If you have a PC or Mac with a SD card reader you may want to download OSCAR. It lets you view the detailed data collected on your SD card. It can be very informative as to what is going on during your sleep. You know where the pressure goes, how much the mask is leaking, when events occur, and much more. Here is an example of what the Daily Report looks like. This is my sleep from last night. I have an Auto Machine but now have it set to fixed pressure CPAP mode. I have a fixed pressure of 11 and a ramp start of 9. You can see how it holds that pressure while backing off on exhale until I go to sleep. It looks like it took about 20 minutes to go to sleep the first time. I managed to pull the hose of my mask about 1:50 or so, and went to sleep in about 10 minutes after that. You can see from the Event Flags when I had events during the night.

To get into the Clinical Menu just hold the Home key and round set key down at the same time for about 5 seconds. You navigate in this menu the same way as in the User Menu. If you need help see this Technical Manual for the AirSense 10. With your pressure settings I would set the machine this way for maximum comfort and effectiveness.

  • Mode: If you don't need more than 12 cm maximum pressure the "For Her" mode may be better
  • Ramp Time: Auto - This will hold the initial ramp start pressure until the machine decides you are asleep
  • Start Pressure - I would set this to 7 or 8 cm. This will ensure you are getting enough air to not get a suffocating feeling while going to sleep.
  • EPR: On
  • EPR Type: Ramp Only. This will cut the pressure back on exhale only while you are awake. After you go to sleep it will stop the cutback and make the pressure more effective.
  • EPR Level: 3 cm.

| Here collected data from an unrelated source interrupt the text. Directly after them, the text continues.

(** X7: the outcomes of [handle_deploy_proxy].  With [carry_on=True]
    there are two cases: the action was entered in [FAILED_SET_PROXY] and
    is returned exactly as it was, its state included; or it was entered
    in another state and is returned [COMPLETED].  With [carry_on=False]
    the state is [FAILED_COMPILE], [FAILED_COMPLETE] or
    [FAILED_SET_PROXY].  On a first run the handler delegates to
    [handle_deploy_contract]: a failure there is returned as it is,
    without a [set_proxy] call; after a success [set_proxy] is the next
    and last call, made on the contract just deployed and the action's
    [impl_contract], and when it succeeds the action is returned as
    [handle_deploy_contract] left it. *)
Theorem handle_deploy_proxy_outcome action wf (w : World E) action' carry_on w' :
  handle_deploy_proxy action wf w = Ok ((action', carry_on), w') →
  same_inputs action action'
  ∧ (carry_on = true →
       (Action.action_state action ≠ Some FAILED_SET_PROXY
        ∧ Action.action_state action' = Some COMPLETED)
       ∨ (Action.action_state action = Some FAILED_SET_PROXY ∧ action' = action))
  ∧ (carry_on = false →
       Action.action_state action' = Some FAILED_COMPILE
       ∨ Action.action_state action' = Some FAILED_COMPLETE
       ∨ Action.action_state action' = Some FAILED_SET_PROXY)
  ∧ (Action.action_state action ≠ Some FAILED_SET_PROXY →
     ∃ action1 carry_on1 w1,
       handle_deploy_contract action wf w = Ok ((action1, carry_on1), w1)
       ∧ (carry_on1 = false → action' = action1 ∧ carry_on = false ∧ w' = w1)
       ∧ (carry_on1 = true →
            Action.action_state action1 = Some COMPLETED
            ∧ Action.contract action' = Action.contract action1
            ∧ (carry_on = true → action' = action1)
            ∧ calls w' = calls w1 ++
                [CallSetProxy wf (Action.contract action1)
                   (Action.impl_contract action)])).
Proof.
  unfold handle_deploy_proxy. intros H.
  destruct (bool_decide (Action.action_state action = Some FAILED_SET_PROXY)) eqn:Hst;
    simpl in H.
  - apply bool_decide_eq_true in Hst.
    apply set_proxy_phase_outcome in H as (Hcalls & Hsame & Hc & Hout).
    split; [done|]. split; [|split].
    + intros ->. destruct Hout as [[_ ->] | [[=] _]]. by right.
    + intros ->. destruct Hout as [[[=] _] | (_ & ? & _)]. by right; right.
    + done.
  - apply bool_decide_eq_false in Hst.
    apply bind_Ok in H as ([action1 c1] & w1 & Hdc & H).
    pose proof Hdc as Hdc'.
    apply handle_deploy_contract_states in Hdc' as (Hsame1 & Hout1).
    destruct c1; simpl in H.
    + apply set_proxy_phase_outcome in H as (Hcalls & Hsame2 & Hc2 & Hout2).
      destruct Hout1 as [[_ Hcompleted] | [([=] & _) | ([=] & _)]].
      assert (same_inputs action action') as Hsame.
      { destruct Hsame1 as (?&?&?&?&?&?&?&?&?&?), Hsame2 as (?&?&?&?&?&?&?&?&?&?).
        repeat split; congruence. }
      split; [done|]. split; [|split].
      * intros ->. destruct Hout2 as [[_ ->] | [[=] _]]. by left.
      * intros ->. destruct Hout2 as [[[=] _] | (_ & ? & _)]. by right; right.
      * intros _. exists action1, true, w1. split; [done|]. split; [done|].
        intros _. split; [done|]. split; [done|]. split.
        { intros ->. by destruct Hout2 as [[_ ->] | [[=] _]]. }
        destruct Hsame1 as (_&_&_&_&_&_&Himpl1&_). by rewrite <- Himpl1.
    + inversion H; subst. split; [done|]. split; [done|]. split.
      * intros _. destruct Hout1 as [[[=] _] | [(_ & ? & _) | (_ & ? & _)]];
          [by left | by right; left].
      * intros _. exists action', false, w'. split; [done|]. split; [done|]. done.
Qed.

Lemma handle_methodcall_states action wf (w : World E) contract action' carry_on w' :
  Action.contract action = Some contract →
  handle_methodcall action wf w = Ok ((action', carry_on), w') →
  calls w' = calls w ++
    [CallSubmitTransaction (Contract.api_name contract) (Action.method_name action)
       (Action.args action)]
  ∧ Action.contract action' = Some contract
  ∧ ((carry_on = true ∧ Action.action_state action' = Some COMPLETED)
     ∨ (carry_on = false ∧ Action.action_state action' = Some FAILED_METHOD_CALL)).
Proof.
  intros Hc H. unfold handle_methodcall in H. rewrite Hc in H.
  apply bind_Ok in H as (c & w0 & [= <- <-] & H).
  apply bind_Ok in H as ([txn err] & w1 & Hinv & H).
  apply invoke_Ok in Hinv as (e' & _ & ->).
  destruct (truthy_str err); inversion H; subst; simpl;
    (split; [done|]); (split; [done|]); [right | left]; done.
Qed.

End HandlerOutcomes.

(** X3 on a library that already carries a contract: it is deployed
    again. *)
Lemma handle_deploy_library_outcome_witness :
  ∃ action' carry_on w',
    handle_deploy_library (exe:=TestExecutor) redeployed_library test_workflow_value
      (mkWorld 0 []) = Ok ((action', carry_on), w')
    ∧ calls w' = [] ++
        [CallDeployLibrary "MyOrg" (Some "DataUri") (Some "hello world") "Quorum" "myApp"
           (Some true)]
    ∧ same_inputs redeployed_library action'
    ∧ Action.action_state action' ≠ Some INVALID_STATE
    ∧ ((carry_on = true
        ∧ Action.action_state action' = Some COMPLETED
        ∧ Action.error_message action' = None)
       ∨ (carry_on = false
          ∧ Action.action_state action' = Some FAILED_COMPLETE
          ∧ truthy_str (Action.error_message action') = true
          ∧ Action.contract action' = Action.contract redeployed_library)).
Proof.
  do 3 eexists. split; [vm_compute; reflexivity|].
  apply (handle_deploy_library_outcome (exe:=TestExecutor) redeployed_library
           test_workflow_value (mkWorld 0 [])). reflexivity.
Defined.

This will drop the pressure 3 cm on exhale until you go to sleep. This makes it easier and more comfortable to get to sleep.

Set up this way you will start with a 7 or 8 cm pressure on inhale. On exhale it will reduce by the 3 cm EPR value to 4 or 5 cm. When you go to sleep the EPR reduction will stop, and the machine will go into automatic pressure control and only increase pressure when you need it. With the EPR off it should increase the pressure less than if it is on. Lower pressure tends to reduce leaks from the mask and feel more comfortable.

If you have a PC or Mac with a SD card reader you may want to download OSCAR. It lets you view the detailed data collected on your SD card. It can be very informative as to what is going on during your sleep. You know where the pressure goes, how much the mask is leaking, when events occur, and much more.

Hope that helps some. Any questions just ask.